En la pantalla que ofrece la información de los vuelos transcurre un juego nefasto. Supuestamente el de American Airlines donde viene la “chica” a la que espero arribó, está retrasado, vuelve a aterrizar en tiempo, se rezaga de nuevo. La pantalla de información es lo que, de hecho, menos informa, y en su lugar crea un estado de nervios y ansiedad que un viejo intenta controlar caminando en círculos. Al inicio, algo más enérgico, luego arrastra los pies. La señora de blusa con estampado cachemira que parece ser su esposa, hace un esfuerzo verbal por sedarlo, lo cual no ha logrado, primero, con ella misma. En cambio, ella se ha cansado de permanecer de pie como estaca y concluye aprovechar el hueco que han abierto en la escalera para sentarse y dejar que, al menos, las pobres piernas no se echen todo el trabajo de estibador encima. La escalera del salón Oeste, por donde debe eyectarse la gringa de un momento a otro junto con un bulto de pasajeros agriados por confrontar la aduana, imita al hórror vacui. Los turistas mochileros con piernas de mosquito, se molestan por esto: los familiares agotados que no pueden aguantar porque literalmente ya les duele mantenerse parados, han ido a sembrarse en los escalones cerrando cualquier tránsito por ellos, y muy poco les afecta el disgusto ajeno.

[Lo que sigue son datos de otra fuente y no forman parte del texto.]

(* ===== verification/CppParse.v ===== *)
(** * Reading the preprocessed header back as C++ declarations

    [Preprocessor] and [Expansion] produce the header's tokens;
    [CppFunction] gives the meaning of a C++ function.  Between them sits
    the compiler's parser.  This file gives a recursive-descent parser for
    the declarations the header produces: [typedef] of an integer type,
    and an [inline] function returning [std::string] whose body is made of
    [switch], [case], [default] and [return] statements over string and
    integer expressions ([+] associating to the left).  It runs with fuel,
    one unit per nested call.

    The theorems compose the whole chain: in any includer that avoids the
    header's identifiers, the tokens the header appends parse to the
    typedef of line 24 and a function that, run under the semantics of
    [CppFunction], computes [bt_transport_text]
    ([bt_transport_h_compiles_to_spec]). *)

From stdpp Require Import base list numbers gmap strings.
From Stdlib Require Import ZArith String List Lia.
From coqutil Require Import Word.Interface Word.Naive.
From S2P Require Import Prelude StdString CppInt BtTransport Preprocessor Expansion CppFunction.
Import ListNotations.

Open Scope string_scope.
Open Scope list_scope.

(** ** The parser *)

(** The punctuator [p] next, consumed. *)
Definition expect (p : string) (toks : list pp_token) : option (list pp_token) :=
  match toks with
  | t :: rest => if is_punct p t then Some rest else None
  | [] => None
  end.

(** The identifier [n] next, consumed. *)
Definition expect_ident (n : string) (toks : list pp_token) : option (list pp_token) :=
  match toks with
  | PIdent m :: rest => if String.eqb m n then Some rest else None
  | _ => None
  end.

(** Expressions: [primary ( + primary )*], where a primary is a
    literal, a variable, [std::string(e)] or [std::to_string(e)]. *)
Fixpoint parse_expr (fuel : nat) (toks : list pp_token) : option (expr * list pp_token) :=
  match fuel with
  | O => None
  | S f => '(e, rest) ← parse_primary f toks; parse_add_tail f e rest
  end
with parse_primary (fuel : nat) (toks : list pp_token) : option (expr * list pp_token) :=
  match fuel with
  | O => None
  | S f =>
      match toks with
      | PIdent x :: rest =>
          if String.eqb x "std" then
            match rest with
            | PPunct c :: PIdent fn :: rest1 =>
                if String.eqb c "::" then
                  rest2 ← expect "(" rest1;
                  '(e, rest3) ← parse_expr f rest2;
                  rest4 ← expect ")" rest3;
                  if String.eqb fn "string" then Some (EString e, rest4)
                  else if String.eqb fn "to_string" then Some (EToString e, rest4)
                  else None
                else None
            | _ => None
            end
          else Some (EVar x, rest)
      | PNumber z :: rest => Some (EIntLit z, rest)
      | PString s :: rest => Some (EStrLit s, rest)
      | _ => None
      end
  end
with parse_add_tail (fuel : nat) (acc : expr) (toks : list pp_token)
    : option (expr * list pp_token) :=
  match fuel with
  | O => None
  | S f =>
      match toks with
      | t :: rest =>
          if is_punct "+" t then '(e, rest') ← parse_primary f rest; parse_add_tail f (EAdd acc e) rest'
          else Some (acc, toks)
      | [] => Some (acc, [])
      end
  end.

(** Statements, and statement sequences up to a closing brace. *)
Fixpoint parse_stmt (fuel : nat) (toks : list pp_token) : option (stmt * list pp_token) :=
  match fuel with
  | O => None
  | S f =>
      match toks with
      | PIdent kw :: rest =>
          if String.eqb kw "return" then
            '(e, r) ← parse_expr f rest; r' ← expect ";" r; Some (SReturn e, r')
          else if String.eqb kw "case" then
            '(l, r) ← parse_expr f rest; r' ← expect ":" r;
            '(s, r'') ← parse_stmt f r'; Some (SCase l s, r'')
          else if String.eqb kw "default" then
            r ← expect ":" rest; '(s, r') ← parse_stmt f r; Some (SDefault s, r')
          else if String.eqb kw "switch" then
            r ← expect "(" rest; '(c, r1) ← parse_expr f r; r2 ← expect ")" r1;
            r3 ← expect "{" r2; '(body, r4) ← parse_stmts f r3; r5 ← expect "}" r4;
            Some (SSwitch c body, r5)
          else None
      | _ => None
      end
  end
with parse_stmts (fuel : nat) (toks : list pp_token) : option (list stmt * list pp_token) :=
  match fuel with
  | O => None
  | S f =>
      match toks with
      | t :: _ =>
          if is_punct "}" t then Some ([], toks)
          else '(s, r) ← parse_stmt f toks; '(ss, r') ← parse_stmts f r; Some (s :: ss, r')
      | [] => Some ([], [])
      end
  end.

(** ** Declarations *)

Inductive decl :=
| DTypedef (name : string) (t : cpp_type)   (* typedef T name; *)
| DFunction (f : function_def).             (* a function definition *)

(** The built-in integer types, then the typedefs seen so far. *)
Definition resolve_type (typedefs : list (string * cpp_type)) (n : string) : option cpp_type :=
  if String.eqb n "uint8_t" then Some TUint8
  else if String.eqb n "int" then Some TInt
  else option_map snd (find (fun p => String.eqb (fst p) n) typedefs).

(** [std::string name(const T& param) { body }], after [inline]. *)
Definition parse_function (fuel : nat) (typedefs : list (string * cpp_type))
    (toks : list pp_token) : option (function_def * list pp_token) :=
  r ← expect_ident "std" toks; r ← expect "::" r; r ← expect_ident "string" r;
  match r with
  | PIdent name :: r =>
      r ← expect "(" r; r ← expect_ident "const" r;
      match r with
      | PIdent tn :: r =>
          pt ← resolve_type typedefs tn; r ← expect "&" r;
          match r with
          | PIdent param :: r =>
              r ← expect ")" r; r ← expect "{" r;
              '(body, r) ← parse_stmts fuel r; r ← expect "}" r;
              Some ({| fn_name := name; fn_return := TString; fn_param := param;
                       fn_param_type := pt; fn_body := body |}, r)
          | _ => None
          end
      | _ => None
      end
  | _ => None
  end.

(** A translation unit: typedefs and inline functions. *)
Fixpoint parse_decls (fuel : nat) (typedefs : list (string * cpp_type)) (toks : list pp_token)
    : option (list decl) :=
  match fuel with
  | O => None
  | S f =>
      match toks with
      | [] => Some []
      | PIdent kw :: rest =>
          if String.eqb kw "typedef" then
            match rest with
            | PIdent tn :: PIdent n :: r =>
                t ← resolve_type typedefs tn; r ← expect ";" r;
                ds ← parse_decls f ((n, t) :: typedefs) r; Some (DTypedef n t :: ds)
            | _ => None
            end
          else if String.eqb kw "inline" then
            '(fd, r) ← parse_function f typedefs rest; ds ← parse_decls f typedefs r;
            Some (DFunction fd :: ds)
          else None
      | _ => None
      end
  end.

(** Fuel for a token list: every nested call consumes a token or is
    followed by one that does. *)
Definition parse_unit (toks : list pp_token) : option (list decl) :=
  parse_decls (S (2 * length toks)) [] toks.

(** ** The header, compiled *)

(** C2: the chain preprocessor, parser, C++ semantics: an includer whose
    macros avoid the header's identifiers, given enough expansion fuel,
    includes the header; the tokens appended to its output parse to the
    typedef of line 24 and a function which, called on any 8-bit
    transport value, returns [bt_transport_text] of it. *)
Theorem bt_transport_h_compiles_to_spec {word : word.word 8} {its : IntToString}
    (fuel : nat) (st : pp_state) :
  (bt_transport_h_file ∉ pp_once st) ->
  Forall (fun n => pp_macros st !! n = None) bt_transport_h_idents ->
  (bt_transport_h_fuel <= fuel)%nat ->
  exists st' out f,
    pp_include fuel bt_transport_h_file bt_transport_h st = inr st' /\
    pp_output st' = pp_output st ++ out /\
    parse_unit out = Some [DTypedef "tBT_TRANSPORT" TUint8; DFunction f] /\
    forall t : tBT_TRANSPORT,
      call_function f (VInt (promote t)) = Some (VString (bt_transport_text t)).
Proof.
  intros Hn Hav Hf.
  eexists _, bt_transport_h_output, bt_transport_text_def.
  split; [exact (include_any fuel st Hn Hav Hf) |].
  split; [reflexivity |]. split; [vm_compute; reflexivity |].
  exact bt_transport_text_def_call.
Qed.

(** ** Witness *)

Lemma bt_transport_h_compiles_to_spec_witness :
  exists st' out f,
    pp_include 65 bt_transport_h_file bt_transport_h includer_with_log_tag = inr st' /\
    pp_output st' = pp_output includer_with_log_tag ++ out /\
    parse_unit out = Some [DTypedef "tBT_TRANSPORT" TUint8; DFunction f] /\
    forall t : Naive.word8,
      call_function (its := std_to_string) f (VInt (promote t)) =
      Some (VString (bt_transport_text (its := std_to_string) t)).
Proof.
  apply (bt_transport_h_compiles_to_spec 65 includer_with_log_tag);
    [by_decide | by_decide | unfold bt_transport_h_fuel; lia].
Defined.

Por las señas de Facebook que poseo, la gringa tiene la cara ovalada, las cejas ligeramente gruesas y simétricas, la frente amplia, los dientes muy blancos como pastillas de menta. Me preocupa que esta descripción encaje en la de una generalización facial de la mujer estadounidense. Me queda el consuelo de que no sea una china de un vuelo procedente de Pekín. Owen Wilson, en la comedia Starsky and Hutch, le dice a un chino que todos ellos se asemejan y el chino le contesta que a él le pasa igual con los blancos. Es una idea racista que tal vez no se aleje demasiado de la realidad en los países donde los grupos étnicos estén más definidos que en este. Pero es ciertamente el detalle de la frente el único que puede confundirme, la típica extensión que configuró a Margarita Cansino para transformarse en Rita Hayworth.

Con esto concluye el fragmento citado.